Anthem must face a Justice Department lawsuit alleging the Medicare Advantage insurer intentionally submitted inaccurate patient information to the federal government that allowed it to fraudulently collect more than $100 million in overpayments.
Judge Andrew Carter handed down the ruling in the U.S. District Court for the Southern District of New York on Friday, denying Anthem’s bids to dismiss the case or move the venue to a federal court in Ohio. The Justice Department sued Anthem in March 2020, alleging the insurer violated the False Claims Act by submitting inaccurate patient data as a way to capture additional payments through the Medicare Advantage program.
Neither Anthem nor the Justice Department immediately responded to interview requests.
Health insurance companies are paid a flat fee to manage care for patients enrolled in Medicare Advantage. The Centers for Medicare and Medicaid Services determines that fee, in part based on the number and severity of medical conditions a patient suffers from. This payment methodology incentivizes Medicare Advantage insurers to capture as many patient conditions as possible through chart reviews, home health assessments, primary care visits and more.
From 2014 to 2018, Anthem combed its Medicare Advantage members’ medical charts to find as many diagnosis codes as possible to submit to CMS, the lawsuit alleges. In the process, the insurer chose not to delete thousands of inaccurate diagnosis codes listed because that would have reduced its revenue through the program, the complaint alleges.

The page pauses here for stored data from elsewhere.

Lemma itrunc_direct_run n : ∀ k V hs hs0 ii ip s,
  (k + n = NDIRECT)%nat → one_map V (k_sb s) → tx i pid cap V hs [] s → (0 < patience)%nat →
  map_logged (k_sb s) hs0 hs → (length (add_blk hs0 (sb_bmapstart (k_sb s))) < cap)%nat →
  k_icache s !! ii = Some ip → i_dev ip = 1 → length (i_addrs ip) = (NDIRECT + 1)%nat →
  let l := nonzero (take n (drop k (i_addrs ip))) in
  freeable V (k_sb s) l →
  ∃ s' hs', itrunc_direct (BD := memide) ii k n s = Done tt s' ∧ tx i pid cap (free_all V (k_sb s) l) hs' [] s' ∧
    ino_step ii (ip <| i_addrs := take k (i_addrs ip) ++ replicate n 0 ++ drop (k + n) (i_addrs ip) |>) s s' ∧
    map_logged (k_sb s) hs0 hs'.
Proof.
  induction n as [| n IH]; intros k V hs hs0 ii ip s Hkn O T Hfu Hml Hroom Hi Hdev Hlen l Hl; cbn [itrunc_direct].
  { exists s, hs. split; [done |]. split; [done |]. split; [| done]. cbn [replicate app].
    rewrite Nat.add_0_r, take_drop. apply (ino_step_tx ii _ s s s); [by destruct ip | done]. }
  rewrite (get_inode_bind _ _ ip) by done.
  destruct (lookup_lt_is_Some_2 (i_addrs ip) k) as [a Ha]; [lia |].
  rewrite (at_bind _ _ _ _ a) by first [lia | by rewrite Nat2Z.id].
  set (ip1 := ip <| i_addrs := <[k := 0]> (i_addrs ip) |>).
  assert (Hl1 : take n (drop (S k) (i_addrs ip1)) = take n (drop (S k) (i_addrs ip))).
  { unfold ip1. cbn [i_addrs set set_i_addrs]. by rewrite drop_insert_lt by lia. }
  assert (Hstep : ∃ s1 hs1, mwhen (negb (a =? 0))
      (bfree (BD := memide) (i_dev ip) a;; upd_inode ii (λ ip, ip <| i_addrs ::= <[k := 0]> |>)) s = Done tt s1 ∧
    tx i pid cap (free_all V (k_sb s) (nonzero [a])) hs1 [] s1 ∧ ino_step ii ip1 s s1 ∧ map_logged (k_sb s) hs0 hs1 ∧
    l = nonzero [a] ++ nonzero (take n (drop (S k) (i_addrs ip)))).
  { unfold l. rewrite (drop_S _ _ _ Ha). cbn [take]. unfold nonzero. rewrite !filter_cons, filter_nil.
    destruct (Z.eqb_spec a 0) as [-> | Hnz]; cbn [negb mwhen].
    - rewrite decide_False by lia. exists s, hs. split; [done |]. split; [done |]. split; [| by split].
      apply (ino_step_tx ii ip1 s s s); [| done]. unfold ip1. rewrite list_insert_id by done. by destruct ip.
    - rewrite decide_True by done.
      assert (Hin : a ∈ l).
      { unfold l, nonzero. apply list_elem_of_filter. split; [done |]. rewrite (drop_S _ _ _ Ha). left. }
      destruct Hl as [Hd Hu _]. rewrite Forall_forall in Hd, Hu.
      destruct (bfree_run V hs [] a s O T Hfu ltac:(cbn; lia)) as (s1 & R1 & T1 & S1 & _);
        [by apply (map_logged_len (k_sb s) hs0) | by apply Hd | by apply Hu | by intros j c ?%elem_of_nil |].
      rewrite Hdev, (bind_done _ _ _ _ _ R1).
      assert (Hi1 : k_icache s1 !! ii = Some ip) by (by rewrite (rs_icache _ _ (ts_rest _ _ S1))).
      rewrite (upd_inode_run _ _ ip) by done. eexists _, _. split; [done |]. split; [by apply tx_icache |].
      split; [| split; [right; exact (map_logged_add _ hs0 hs Hml) | by rewrite decide_True]].
      apply (ino_step_trans ii ip _ s s1); [by apply (ino_step_tx ii ip s s s1) | by split]. }
  destruct Hstep as (s1 & hs1 & R1 & T1 & S1 & Hml1 & Hsplit). rewrite (bind_done _ _ _ _ _ R1).
  pose proof (om_layout _ _ O) as L. rewrite Hsplit in Hl.
  apply freeable_app in Hl as [Hla Hlb]; [| done | apply (tx_view _ _ _ _ _ _ _ T)].
  assert (Hsb : k_sb s1 = k_sb s) by apply S1.
  assert (Hi1 : k_icache s1 !! ii = Some ip1).
  { rewrite (is_icache _ _ _ _ S1). apply list_lookup_insert_eq. by eapply lookup_lt_Some. }
  destruct (IH (S k) (free_all V (k_sb s) (nonzero [a])) hs1 hs0 ii ip1 s1) as (s2 & hs2 & R2 & T2 & S2 & Hml2);
    rewrite ?Hsb, ?Hl1; try done; [lia | by apply free_all_one_map, Hla | |].
  { unfold ip1. cbn [i_addrs set set_i_addrs]. by rewrite length_insert. }
  rewrite Hsb, Hl1 in *. exists s2, hs2. split; [done |]. rewrite Hsplit, free_all_app. split; [done |]. split; [| done].
  apply (ino_step_trans ii ip1 _ s s1); [done |]. unfold ip1 in S2. cbn [i_addrs set set_i_addrs] in S2.
  by rewrite zero_more in S2 by lia.
Qed.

“The financial costs to the government here are substantial and not merely administrative costs,” Carter wrote in the opinion, which was released Monday. He denied Anthem’s bid to dismiss the case over a lack of materiality.
The insurer also argued that the case should be heard at a federal court in Ohio because employees at its office in Columbus, Ohio, were charged with submitting diagnosis codes to CMS. Carter ruled the case should be heard where Anthem leaders were located.
“The locus of operative facts for the purposes of this motion should be determined by the location of the decisionmakers. The facts point to a fraud scheme in which key decision makers, namely Anthem executives, pushed for a policy of revenue maximization in lieu of legal compliance,” Carter wrote.
The Justice Department has sued other Medicare Advantage plans for allegedly overbilling the federal government for their services. But the primary way health plans are held accountable through the program is via federal audits of their risk adjustment practices, known as RADV audits. CMS has said it has plans to release a series of audits dating back to 2011 that will result in more than $600 million in recouped overpayments by the end of the year.
The agency has also proposed changing how these audits are conducted by removing Medicare Advantage insurers' comparison to traditional Medicare, a technical change that would eliminate the "fee-for-service adjuster." Health plans are opposed to the rule, which could increase the amount owed in overpayments by $381 million annually. CMS is scheduled to release a long-awaited final rule updating this measure in November.